H) Terá sido efectuada pelo agente pagador do país de origem dos rendimentos, i.e., Portugal, retenção na fonte sobre tais juros, a título definitivo, considerando a natureza dos rendimentos em questão, à taxa de 35%, no montante de €7.982,88 (sete mil novecentos e oitenta e dois euros e oitenta e oito cêntimos).
Dado que a AT não coloca em causa a autenticidade (autoria e teor) do documento apresentado pela Requerente (Relatório anual de Rendimentos do B... (Suisse), é nele que se baseia a convicção do tribunal quanto a este ponto H), dado que não vê motivo para questionar a informação nele contida.
Em termos gerais, o Tribunal formou a sua convicção quanto à factualidade provada com base nos documentos juntos à petição e no processo administrativo junto pela Autoridade Tributária com a resposta.
III. II - Matéria de direito
Ora, a Requerente, pessoa singular residente em Portugal, recebeu numa conta sua junto de um banco na Suíça, juros de títulos de dívida de um banco residente em Portugal.
A Requerente, suportada pelo Relatório Anual de Rendimentos emitido pelo B... (Suisse), entendeu terem esses juros sido já objecto de retenção na fonte em Portugal, quando do seu pagamento, a uma taxa liberatória de 35%, pelo que considerou que não os teria que englobar para efeitos de tributação na sua declaração modelo 3.
Vejamos. De acordo com o artigo 13º e com o artigo 15º do CIRS, são sujeitos passivos de IRS todos aqueles que forem residentes em território português e relativamente à totalidade dos seus rendimentos, incluindo aqueles que forem obtidos fora de Portugal.
O IRS incide sobre o valor anual de rendimentos de determinadas categorias previstas no código, nas quais se incluem os rendimentos de capitais e, designadamente, os juros.
No capítulo relativo às taxas, concentramo-nos no artigo 71º que estabelece que um conjunto de rendimentos estão sujeitos a taxas liberatórias, ou seja, estão sujeitos a retenção na fonte a título definitivo.
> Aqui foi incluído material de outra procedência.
Ltac chunk_skip n :=
  exists n, []; simpl; rewrite ?take_0, ?drop_0;
  split; [lia|]; split; [done|]; right;
  split; [repeat constructor; unfold is_cont in *; lia|constructor].
Ltac chunk_emit n :=
  exists n; eexists [_]; simpl; rewrite ?take_0, ?drop_0;
  split; [lia|]; split; [done|]; right;
  split; repeat constructor; unfold is_cont in *; lia.

(** One step of the decoder: it consumes [n >= 1] bytes and emits either the
    single ASCII byte it consumed, or, from bytes that are all outside ASCII,
    at most one code point outside ASCII. *)
Lemma utf8_decode_chunk s :
  s <> [] ->
  exists n out,
    (0 < n <= length s)%nat /\
    utf8_decode_ignore s = out ++ utf8_decode_ignore (drop n s) /\
    ((exists b, take n s = [b] /\ ord b < 128 /\ out = [ord b]) \/
     (Forall (fun b => 128 <= ord b) (take n s) /\ Forall (fun c => 128 <= c) out)).
Proof.
  destruct s as [|b1 s1]; [done|]. intros _.
  cbn [utf8_decode_ignore]. cbv zeta.
  destruct (ord b1 <? 128) eqn:H1.
  { exists 1%nat, [ord b1]. simpl. split; [lia|]. split; [done|].
    left. exists b1. rewrite take_0. repeat split. lia. }
  apply Z.ltb_ge in H1.
  destruct (ord b1 <? 194) eqn:H2; [chunk_skip 1%nat|].
  apply Z.ltb_ge in H2.
  destruct (ord b1 <? 224) eqn:H3.
  { destruct s1 as [|b2 s2]; [chunk_skip 1%nat|].
    destruct (is_cont (ord b2)) eqn:Hc2; [|chunk_skip 1%nat].
    apply andb_true_iff in Hc2 as [Ha Hb]. apply Z.leb_le in Ha.
    chunk_emit 2%nat. }
  apply Z.ltb_ge in H3.
  destruct (ord b1 <? 240) eqn:H4.
  { destruct s1 as [|b2 s2]; [chunk_skip 1%nat|].
    destruct (negb (is_cont (ord b2)) || _ || _) eqn:Hbad; [chunk_skip 1%nat|].
    apply orb_false_iff in Hbad as [Hbad Hed].
    apply orb_false_iff in Hbad as [Hc2 He0].
    apply negb_false_iff, andb_true_iff in Hc2 as [Ha Hb]. apply Z.leb_le in Ha.
    assert (ord b1 = 224 -> 160 <= ord b2) as Hlow.
    { intros Heq. apply andb_false_iff in He0 as [He0|He0].
      - by apply bool_decide_eq_false in He0.
      - by apply Z.ltb_ge in He0. }
    destruct s2 as [|b3 s3]; [chunk_skip 2%nat|].
    destruct (is_cont (ord b3)) eqn:Hc3; [|chunk_skip 2%nat].
    apply andb_true_iff in Hc3 as [Ha3 Hb3]. apply Z.leb_le in Ha3.
    chunk_emit 3%nat. }
  apply Z.ltb_ge in H4.
  destruct (ord b1 <? 245) eqn:H5; [|chunk_skip 1%nat].
  destruct s1 as [|b2 s2]; [chunk_skip 1%nat|].
  destruct (negb (is_cont (ord b2)) || _ || _) eqn:Hbad; [chunk_skip 1%nat|].
  apply orb_false_iff in Hbad as [Hbad Hed].
  apply orb_false_iff in Hbad as [Hc2 He0].
  apply negb_false_iff, andb_true_iff in Hc2 as [Ha Hb]. apply Z.leb_le in Ha.
  assert (ord b1 = 240 -> 144 <= ord b2) as Hlow.
  { intros Heq. apply andb_false_iff in He0 as [He0|He0].
    - by apply bool_decide_eq_false in He0.
    - by apply Z.ltb_ge in He0. }
  destruct s2 as [|b3 s3]; [chunk_skip 2%nat|].
  destruct (is_cont (ord b3)) eqn:Hc3; [|chunk_skip 2%nat].
  apply andb_true_iff in Hc3 as [Ha3 Hb3]. apply Z.leb_le in Ha3.
  destruct s3 as [|b4 s4]; [chunk_skip 3%nat|].
  destruct (is_cont (ord b4)) eqn:Hc4; [|chunk_skip 3%nat].
  apply andb_true_iff in Hc4 as [Ha4 Hb4]. apply Z.leb_le in Ha4.
  chunk_emit 4%nat.
Qed.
É o caso dos rendimentos de capitais obtidos em território português, por residentes ou não residentes, pagos por ou através de entidades que aqui tenham sede, direção efetiva ou estabelecimento estável a que deva imputar-se o pagamento e que disponham ou devam dispor de contabilidade organizada.
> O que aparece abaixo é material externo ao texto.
(** A directory with one text file. *)
Definition one_file_env : Env := {|
  walk := fun _ => ["directory/notes.txt"%string];
  extension := fun _ => ".txt"%string;
  read_text := fun _ => Ok (lit "hello");
  pdf_pages := no_file;
  docx_paragraphs := no_file;
  batch_enter := fun _ => Ok tt;
  batch_add := fun _ _ => Ok tt;
  batch_exit := fun _ => Ok tt;
  clock := fun k => inject_Z (Z.of_nat k)
|}.

Definition count_enters (history : list event) : nat :=
  length (filter (fun ev => match ev with BatchEnter => true | _ => false end)
                 history).

(** A sink that refuses the first batch and accepts the later ones. *)
Definition first_batch_refused_env : Env := {|
  walk := fun _ => [];
  extension := fun _ => ""%string;
  read_text := no_file;
  pdf_pages := no_file;
  docx_paragraphs := no_file;
  batch_enter := fun history =>
    if (count_enters history =? 1)%nat
    then Raise (LibraryError "connection refused") else Ok tt;
  batch_add := fun _ _ => Ok tt;
  batch_exit := fun _ => Ok tt;
  clock := fun k => inject_Z (Z.of_nat k)
|}.

Definition four_chunks : list ChunkRecord :=
  map text_chunk [lit "a"; lit "b"; lit "c"; lit "d"].

Definition two_full_batches : list (list ChunkRecord) :=
  [ [text_chunk (lit "a"); text_chunk (lit "b")];
    [text_chunk (lit "c"); text_chunk (lit "d")] ].

(** 5120 chunks, and the forty batches of the default size that they make. *)
Definition many_chunks : list ChunkRecord :=
  repeat (text_chunk (lit "x")) (40 * 128).

Definition forty_batches : list (list ChunkRecord) :=
  repeat (repeat (text_chunk (lit "x")) 128) 40.

(** A sink whose context is cancelled while the first object is added. *)
Definition cancelled_sink : Sink := {|
  enter := fun _ => Ok tt;
  add_object := fun _ _ => Raise (BaseException "CancelledError");
  leave := fun _ => Ok tt
|}.

(* ================================================================== *)
(** * Further notions: the pieces the chunker packs, and views of a trace *)

(** What the chunker packs into the buffer: a paragraph within the limit
    goes in whole, a longer one sentence by sentence (lines 36-50). *)
Definition pieces_of_paragraph (max_chunk_size : Z) (paragraph0 : str)
    : list str :=
  let paragraph := strip paragraph0 in
  if negb (truthy paragraph) then []
  else if len paragraph >? max_chunk_size then re_split_sentences paragraph
  else [paragraph].

Definition pieces (text : str) (max_chunk_size : Z) : list str :=
  flat_map (pieces_of_paragraph max_chunk_size) (split blank_line text).

(** [glued g c]: the string [c] is the pieces of [g], in order, with a
    single space or a blank line between neighbours. *)
Inductive glued : list str -> str -> Prop :=
| glued_one u : glued [u] u
| glued_space g c u : glued g c -> glued (g ++ [u]) (c ++ [sp] ++ u)
| glued_blank g c u : glued g c -> glued (g ++ [u]) (c ++ blank_line ++ u).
Ora, para os rendimentos sujeitos a taxa liberatória, o englobamento na declaração Modelo 3, para efeitos de tributação em sede de IRS, é opcional, não tendo por isso que ser declarados caso essa opção não seja feita.
Ainda no artigo 71º se estabelece que, sempre que sejam pagos ou colocados à disposição em contas abertas em nome de um ou mais titulares mas por conta de terceiros não identificados, exceto quando seja identificado o beneficiário efetivo, tais rendimentos estão sujeitos a retenção definitiva à taxa de 35%.
Cumpre agora perceber quem está obrigado a efectuar a retenção na fonte, a qual é, por natureza, um mecanismo de substituição tributária. O nº 2 do artigo 101º do CIRS estabelece o seguinte:
“2 - Tratando-se de rendimentos referidos no artigo 71.º, a retenção na fonte nele prevista cabe:(Redacção dada pela Lei n.º 3-B/2010-28/04)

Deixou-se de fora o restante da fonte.